Le nom de Tongotramboabe s'applique aussi à une Crassulacée toxique, Kalanchoe schizophylla (Baker) Baillon, également connue sous le nom de Kilingambato (voir à Kilingambato).
Description
Plante annuelle ou bisannuelle, à port dressé, de 25 à 40 centimètres de haut, plus ou moins velue ou portant des poils soyeux au moins sur les parties inférieures. Feuilles réunies à la base, peu nombreuses, longuement pétiolées, le plus souvent à 3 folioles, elles-mêmes plus ou moins subdivisées en trois segments dentés ou incisés. Fleurs jaunes groupées en inflorescence irrégulière, lâche, plus ou moins feuillée ; à 5 sépales, 5 pétales, de très nombreuses étamines et un grand nombre de carpelles séparés, dont chacun se transforme en un petit akène de 1 à 2 millimètres de long.
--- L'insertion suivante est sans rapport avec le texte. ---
Lemma bkpt_in_code_outcome (frame : addr) (s s' : State)
    (r : option PyObject) (fr : PyFrameObject) :
  heap s !! frame = Some (HFrame fr) →
  bkpt_in_code frame s = Ok r s' →
  ((∃ mb cb, r = Some mb ∧ mb ≠ Py_None
             ∧ self s' = set_bkpt_cache (Some mb) (Some cb)
                           (Some (f_code fr)) (self s)
             ∧ cache_coherent s' = true)
   ∨ ((r = None ∨ r = Some Py_None) ∧ self s' = self s))
  ∧ c_traceobj s' = c_traceobj s
  ∧ ∀ a, lcfilename_cache (self s) ≠ Some (PyRef a) →
         heap s' !! a = heap s !! a.
Proof.
  intros Hfr Hrun.
  assert (keeps c_traceobj (bkpt_in_code frame)) as Hc.
  { unfold bkpt_in_code, fold_filename, lookup_code_bps. keeps_solve. }
  split; [|split; [exact (Hc _ _ _ Hrun)|]]; revert Hrun;
    unfold bkpt_in_code, frame_load, code_load; msimpl;
    rewrite Hfr; msimpl;
    (destruct (heap s !! f_code fr) as [[|co| |]|] eqn:Hco; try done);
    msimpl;
    (destruct (fold_filename (co_filename co) s) as [[fname|] s2|] eqn:Hfold;
     [| |done]).
  - pose proof (fold_filename_post _ _ _ _ Hfold) as (Hself & Hf & Hheap).
    intros Hlook.
    apply (lookup_code_bps_outcome frame fname s2 s' r fr co) in Hlook
      as [_ Hlook]; [| by apply Hheap | by apply Hheap | done].
    rewrite Hself in Hlook.
    destruct Hlook as [H|[-> H]]; [by left|right; auto].
  - apply keeps_self_fold_filename in Hfold. intros [= <- <-]. right. auto.
  - pose proof (fold_filename_post _ _ _ _ Hfold) as (Hself & Hf & Hheap).
    intros Hlook a Ha.
    apply (lookup_code_bps_outcome frame fname s2 s' r fr co) in Hlook
      as [-> _]; [| by apply Hheap | by apply Hheap | done].
    by apply (fold_filename_heap _ _ _ _ Hfold).
  - intros [= _ <-] a Ha. by apply (fold_filename_heap _ _ _ _ Hfold).
Qed.

(** X6.  [bkpt_in_code] has two outcomes.  A hit: it returns the
    [module_bps] dictionary of the file, which is not [None], and has set
    the three cache references to that dictionary, to the [code_bps] found
    in it and to the code object of the frame, so that the cache agrees
    with the index.  A miss or an error: it returns [None] or [NULL] and
    leaves the tracer object as it was.  In both cases only the file name
    cache may have changed in the heap. *)
Theorem bkpt_in_code_hit_or_miss (frame : addr) (s s' : State)
    (r : option PyObject) (fr : PyFrameObject) :
  heap s !! frame = Some (HFrame fr) →
  bkpt_in_code frame s = Ok r s' →
  ((∃ mb cb, r = Some mb ∧ mb ≠ Py_None
             ∧ self s' = set_bkpt_cache (Some mb) (Some cb)
                           (Some (f_code fr)) (self s)
             ∧ cache_coherent s' = true)
   ∨ ((r = None ∨ r = Some Py_None) ∧ self s' = self s))
  ∧ ∀ a, lcfilename_cache (self s) ≠ Some (PyRef a) →
         heap s' !! a = heap s !! a.
Proof.
  intros Hfr Hrun.
  destruct (bkpt_in_code_outcome _ _ _ _ _ Hfr Hrun) as (H1 & _ & H2).
  done.
Qed.

(** Lines 275-291: a breakpoint is reported only for a line whose number
    object is a key of the cached [code_bps]. *)
Lemma bkpt_on_lineno_sound (frame : addr) (mbo : option PyObject)
    (s s' : State) (mb : PyObject) :
  bkpt_on_lineno frame mbo s = Ok (Some mb) s' →
  mb ≠ Py_None →
  mbo = Some mb ∧ self s' = self s ∧ heap s' = heap s
  ∧ c_traceobj s' = c_traceobj s
  ∧ ∃ fr lines key cb,
      heap s !! frame = Some (HFrame fr)
      ∧ linenumbers (self s) = Some lines
      ∧ 0 ≤ f_lineno fr
      ∧ lines !! Z.to_nat (f_lineno fr) = Some key
      ∧ key ≠ Py_None
      ∧ code_bps (self s) = Some cb
      ∧ dict_lookup (heap s) cb key ≠ None.
Proof.
  unfold bkpt_on_lineno, frame_load, PyList_GET_SIZE, PyList_GET_ITEM,
    PyDict_Contains.
  msimpl.
  destruct (heap s !! frame) as [[fr| | |]|] eqn:Hfr; try done. msimpl.
  destruct (linenumbers (self s)) as [lines|] eqn:El; [|done]. msimpl.
  destruct (bool_decide (f_lineno fr < _)); [|by intros [= <- _]].
  case_bool_decide as Hpos; [|done].
  destruct (lines !! _) as [key|] eqn:Ek; [|done]. msimpl.
  case_bool_decide as Hkey; [|by intros [= <- _]].
  destruct (code_bps (self s)) as [cb|] eqn:Ecb; [|done]. msimpl.
  destruct (as_dict (heap s) cb) as [[a items]|] eqn:Ed; [|done].
  destruct (hashable (heap s) key) eqn:Eh; msimpl; [|done].
  destruct (dict_find items key) as [v|] eqn:Ef; cbn;
    [|by intros [= <- _]].
  intros [= -> <-] Hmb. cbn.
  split; [done|]. split; [done|]. split; [done|]. split; [done|].
  exists fr, lines, key, cb. repeat split; try done.
  unfold dict_lookup. rewrite Ed, Eh, Ef. done.
Qed.

(** X7.  [bkpt_at_line] reports a breakpoint (returns an object other than
    [None]) only when the current line of the frame is within
    [linenumbers], the line number object found there is not [None] and is
    a key of the cached [code_bps] dictionary; the object returned is then
    the cached [module_bps].  This holds on a cache hit and after a
    resolution by [bkpt_in_code] alike. *)
Theorem bkpt_at_line_sound (frame : addr) (s s' : State) (mb : PyObject) :
  bkpt_at_line frame s = Ok (Some mb) s' →
  mb ≠ Py_None →
  module_bps (self s') = Some mb
  ∧ ∃ fr lines key cb,
      heap s' !! frame = Some (HFrame fr)
      ∧ linenumbers (self s') = Some lines
      ∧ 0 ≤ f_lineno fr
      ∧ lines !! Z.to_nat (f_lineno fr) = Some key
      ∧ key ≠ Py_None
      ∧ code_bps (self s') = Some cb
      ∧ dict_lookup (heap s') cb key ≠ None.
Proof.
  unfold bkpt_at_line, frame_load. msimpl.
  destruct (heap s !! frame) as [[fr| | |]|] eqn:Hfr; try done. msimpl.
  case_bool_decide as Hhit.
  - destruct (module_bps (self s)) as [mb0|] eqn:Emb; [|done].
    cbn [Py_INCREF]. msimpl. intros Hrun Hne.
    apply bkpt_on_lineno_sound in Hrun
      as (E & Hs & Hh & _ & fr1 & lines & key & cb & H); [|done].
    injection E as ->. rewrite Hs, Hh. split; [done|]. eauto 10.
  - unfold bkpt_at_line_uncached. msimpl.
    destruct (bkpt_in_code frame s) as [r s1|] eqn:Hin; [|done].
    destruct (bkpt_in_code_outcome _ _ _ _ _ Hfr Hin) as (Hout & _ & _).
    destruct Hout as [(mb1 & cb1 & -> & Hne1 & Hs1 & _)|[[->| ->] _]];
      [|done|by intros [= <-]].
    assert (bkpt_on_lineno frame (Some mb1) s1 = Ok (Some mb) s' →
            mb ≠ Py_None →
            module_bps (self s') = Some mb
            ∧ ∃ fr lines key cb,
                heap s' !! frame = Some (HFrame fr)
                ∧ linenumbers (self s') = Some lines
                ∧ 0 ≤ f_lineno fr
                ∧ lines !! Z.to_nat (f_lineno fr) = Some key
                ∧ key ≠ Py_None
                ∧ code_bps (self s') = Some cb
                ∧ dict_lookup (heap s') cb key ≠ None) as Hgo.
    { intros Hrun Hne.
      apply bkpt_on_lineno_sound in Hrun
        as (E & Hs & Hh & _ & fr1 & lines & key & cb & H); [|done].
      injection E as ->. rewrite Hs, Hh. split; [by rewrite Hs1|]. eauto 10. }
    destruct mb1; try done; exact Hgo.
Qed.
(* ===== verification/Prelude.v ===== *)
(** * netbox-rpc: a verification development

    netbox-rpc is a NetBox plugin (Python, [src/netbox_rpc/]) that runs catalogued
    procedures on remote targets through an execution backend.  An operator asks for an
    execution of a procedure; protected procedures need a second person's approval; a
    worker then claims the execution, issues a signed lease, calls the backend once and
    records the answer.  Every step is an event in an append-only ledger, and the row of
    the execution is a projection of that ledger.

    This library translates that core into executable definitions and proves what makes
    it correct.  Python values are the type [value] of PyValue; a function that may raise
    returns [result exn]; state (rows, ledgers, fences, tables, descriptors) is passed
    explicitly; the order of steps is an inductive relation where it matters.

    ** Files, in dependency order

    - Prelude: results and exceptions, strings, the tactics [res_inv] and [bool_inv], the
      hint database [rpc].  PyValue: Python values, dictionaries, conversions, equality,
      [json.dumps].
    - Events, Projection: [domain/events.py], [domain/value_objects.py],
      [domain/projection.py]: every event class with its data and its reading back, the
      reducer and the fold.
    - Spans, SpanFacts, MaskFacts, PyRegex, SecretPatterns, TextRedaction: the text
      redaction of [event_store.py]: span algebra with provenance, a matcher for the
      subset of [re] the patterns use, the structural rules and the bounded fixed point.
    - CredentialContract: [credential_contract.py].  ValueRedaction, RedactionFacts,
      SchemaLimits: redaction of data and the string limits of result schemas.
    - EventStore, EventStoreFacts, Response, ResponseFacts, StoreProperties: the ledger
      (append with retry, append and project, every record and mark operation,
      reprojection) and the recording of a backend response.
    - Aggregate, AggregateFacts, AggregateProperties: [domain/aggregate.py], on committed
      rows and on stale copies, and the automaton it refines.
    - Protected, Approvals, ApprovalProperties: the commands of
      [application/command_handlers.py] that create, approve, reject, cancel, enqueue,
      claim and expire, with the tables of protected procedures.
    - Fence: the fence row of a Gitea runner scope and its operations.
    - Codec, Capabilities: [capabilities.py]: contract hashes, the bounded fetch and its
      cache.  KeyFile, JsonFacts (with facts on strings), Lease, LeaseProperties:
      [dispatch_lease.py]: the key file reader against an arbitrary operating system, claims, issue, verification.
    - Dispatch, DispatchProperties: [run_execution] and its stages as a stage monad over
      the ledger, the fence, the backend calls and the answers of the outside.
    - Templating, TemplatingProperties: [command_templating.py], the token checks of
      [command_contract.py] and the [clean] of a command row.
    - Transport, TransportProperties: the driver vocabulary of [transport.py], the policy
      of [RpcPluginSettings], chain resolution and routing in
      [domain/normalization.py].
    - ProcedureEdit, EditProperties: the protected field rules of [transport.py], the
      approve scope of [current_access.py], the REST update and the form save.
    - TargetSnapshot, SnapshotProperties: the budgeted snapshot of the target object in
      [domain/normalization.py].
    - SchemaSpec: a reference evaluator for the keywords of JSON Schema that the result
      schemas use.  Contracts: one Module per contract module of a procedure family
      ([gitea_upgrade_contract.py] and so on) with what the transport reads of it: names,
      budgets, byte limits and the result schemas in full.
    - HttpGuard, GuardProperties: the wall clock guard and the bounded reader of
      [jobs.py], in a state monad over the clock, the alarm, the connection and the
      buffer.  Backends, BackendProperties: [backends.py] and the backend row of
      [models.py].  BackendPolicy, BackendCall, CallProperties, FailureProperties: the
      rest of the HTTP transport of [jobs.py]: policies, request plans, failure
      responses, response normalizers and [_call_backend].
    - CredentialAuthority, CredentialAuthorityProperties: [credential_authority.py] over
      databases read at successive moments, and its guards inside a worker run.
    - Jobs: the job classes of [jobs.py], queue choice and liveness, and the expiry sweep
      of [system_jobs.py].
    - OpenBao, OpenBaoProperties: [openbao_validation.py], the scan of OpenBao parameters
      through nested JSON and HCL strings.  Targets: the validators of pinned virtual
      machines of [domain/normalization.py].  Akvorado: its check of a configuration body
      and the walk over the YAML graph.
    - Admission, AdmissionProperties: what [application/command_handlers.py] checks before
      it inserts an execution and when it claims one, composed with the commands of
      Protected.
    - Normalize: what the normalizers of [domain/normalization.py] share.  One file per
      group of procedures: NormalizeDevices (switches, Nginx, panels, game servers),
      NormalizeServices (Samba), NormalizeStores (InfluxDB, OpenBao, Passbolt),
      NormalizeHosts, NormalizeProxmox, NormalizeAllowlists, NormalizePinned (device
      bindings), NormalizeIdentity (the locked SSH identity), NormalizeGitea,
      NormalizeRunners, NormalizeSambaDc (with [samba_ad_dc_contract.py]),
      NormalizeAkvorado, NormalizePlugins (with [packer_normalizer.py]).
      NormalizeDispatch: [_dispatch_normalize_execution_params], its table, and
      [normalize_execution_params].
    - NormalizeProperties, PinnedProperties, SambaDcProperties, HandlerProperties: what
      the normalizers guarantee, by family and as a whole.

    ** What the theorems show

    - Ledger: live columns equal the fold of a gap-free ledger after any operations;
      concurrent appends keep it gap-free or raise; a stored success was validated, raw
      and redacted; a response always ends the execution.
    - Redaction: stored text is a fixed point of the patterns with no text kept from
      inside a structural rule; stored data is clean and bounded.
    - Life cycle: whatever the order of the operations of the aggregate, with a worker on
      the unlocked object it keeps, the ledger is a word of an abstract automaton and the
      status is its phase; the two error paths that record a failure past the guards are
      not among these operations and are proved as such.  Decisions are single,
      authorized and precede the start; terminal states are final; commands end where
      they should.
    - Fence: its constraints hold, a takeover excludes the former owner, a second start
      needs a proof that the scope is free.
    - Leases and capabilities: signed text determines the claims; an issued lease verifies
      until its expiry while its nonce is new, and lives for the time asked for, at most
      fifteen minutes; the reader leaves no descriptor open unless a close raises, and
      trusts no changed file; required capabilities fail closed.
    - Worker: a run always ends the execution and calls the backend at most once, with
      approval, capability and lease where they are required.
    - Templates: the passes over a Jinja token agree with a recursive scoping of its
      syntax tree, literal tokens have exactly the safe forms, output variables stay
      resolved as rows are saved.
    - Routing: a policy chain serves the driver and never needs Ansible alone; the
      fingerprint binds the routing.
    - Edits: no sequence of edits escalates; the form can write back a stale chain.
    - Snapshot: bounded in bytes and nodes, without sensitive names or secret texts, at
      any depth of what is stored.
    - Transport: a protected call returns a closed envelope whose result is valid for the
      contract and bound to the execution; every fixed failure is valid for the schema of
      its procedure; an exchange ends, accepts nothing late or oversized, wipes its buffer
      and gives the worker its alarm back; an outage is classified, with the one transport
      that raises instead; a resolver never reroutes.
    - Credentials: a release is justified by the running execution, the bound executor,
      the current snapshot, the lease, the approval and the permissions at the last read;
      stored references never change; what is prepared is what is later accepted; a run
      with references reaches the backend only when the authority agreed.
    - Jobs: a job runs the execution and the backend it was enqueued for; the sweep ends
      the overdue restarts it can see and nothing else.
    - Admission: what a creation stores has passed every gate, permission, schema, policy,
      target, capability and secret check; a row that differs from the reviewed policy is
      never started; the OpenBao scan ends and accepts exactly what an unbounded reference
      definition calls clean, which has no name for a secret and no secret text; the
      Akvorado walk ends on cyclic graphs and finds every reachable sensitive key.
    - Normalizers: a request forwards only the fields of its operation, stays on the
      bound device, the allowlisted unit or the confined paths, and its fingerprint
      determines what runs; a locked identity pins one host key and one revision and
      holds no secret; a registration reserves the fence generation it was approved for;
      a provision of a domain controller runs on its own target; the stored parameters of
      a release marker never normalize again.
    - Dispatch of the normalizers: the three stages are one lookup in a table without
      shadowed rows, and every normalized fingerprint names the handler.

    ** Outside code

    What is not under [src/] is a class of operations, with the laws the code relies on
    as class fields or named hypotheses, and an executable instance in the witnesses:
    hashes and timestamps ([PyLib]), jsonschema ([JsonSchema]), pydantic and
    [json.loads] ([ManifestLib]), ed25519 ([LeaseLib]), the operating system of the key
    reader, the Jinja parser ([TemplateLib]), NetBox permissions and parent writes
    ([NetBoxLib]), and the answers of the normalizer, the resolver, the credential
    authority and the backend in Dispatch.  For the transport, [requests], sockets, the
    signal and the monotonic clock are the record [outside] of HttpGuard; the check of a
    schema is [JsonMetaSchema], the schema of a pydantic model [Pydantic], and
    [JsonSchemaSpec] says that the validator agrees with SchemaSpec on its fragment.  For
    the authority, permissions are part of the user rows, and the provider of credentials
    and the parsing of a submitted lease are functions.  Where Dispatch takes the answers
    of the authority, a theorem of CredentialAuthorityProperties puts the authority in.
    For the normalizers: the YAML parser ([Yaml]), the rows of netbox-network,
    netbox-openbao, netbox-nms and netbox-packer, the endpoint resolver of netbox-nms and
    the answer of the binding query are the directories and arguments that
    NormalizeDispatch collects in [world].

    ** Bounds and fuel

    Recursions that the source bounds by a depth count the levels left: 33 for value
    redaction, 4 for the snapshot.  Appending retries three times, as the source does.
    The redaction of text iterates to a fixed point with the bound of the source and
    falls back to the marker.  The regular expression matcher is structural on the
    pattern and, in a repetition, on the text that is left.  The key file reader takes
    fuel for one more read than the size limit, with the lemma that more changes nothing.
    The bounded reader of a response takes fuel for its turns; the theorem [call_ends]
    says that a call has one outcome from some fuel on.  Schemas nest at most 16 deep.
    Characters of the values layer are Latin-1; integers are unbounded as in Python;
    floats are their [repr].  The OpenBao scan works on code points; its entropy bound is
    exact arithmetic, its digits are ASCII, and its JSON decoder does not bound nesting.
    [ipaddress] and [urllib.parse] are those of Python 3.12.

    ** Not modelled

    The command tables and the policy dictionaries of the contract modules are data,
    compared with the rows of the catalog as arguments; diagnostics are reports over
    modelled operations; user interface and API declarations have no logic of their own;
    migrations seed and change tables once.  The serializer, the object manager and the
    query behind the sweep are arguments or filters of rows.  Deleting a command row is
    not checked by the code against the rows that read its variable, and is not an
    operation of the model. *)

From stdpp Require Export base tactics list strings gmap sorting numbers pretty.
From Stdlib Require Export ZArith Lia Ascii.
From Stdlib Require String.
La sous-espèce ne diffère du type que par un aspect moins velu et quelques autres détails.
Bibliographie botanique principale :
- Lamarck et Poiret, Encyclopédie Méthodique (1783-1817), tome VI, p. 126 ;
- Thunberg, Prodromus Flora Capensis, p. 94 ;
- Hochsteter, in Flora XXI (1841), 28 ;
- H. Perrier de la Bâthie in Humbert, Flore de Madagascar, Renonculacées (1950), p. 4-6.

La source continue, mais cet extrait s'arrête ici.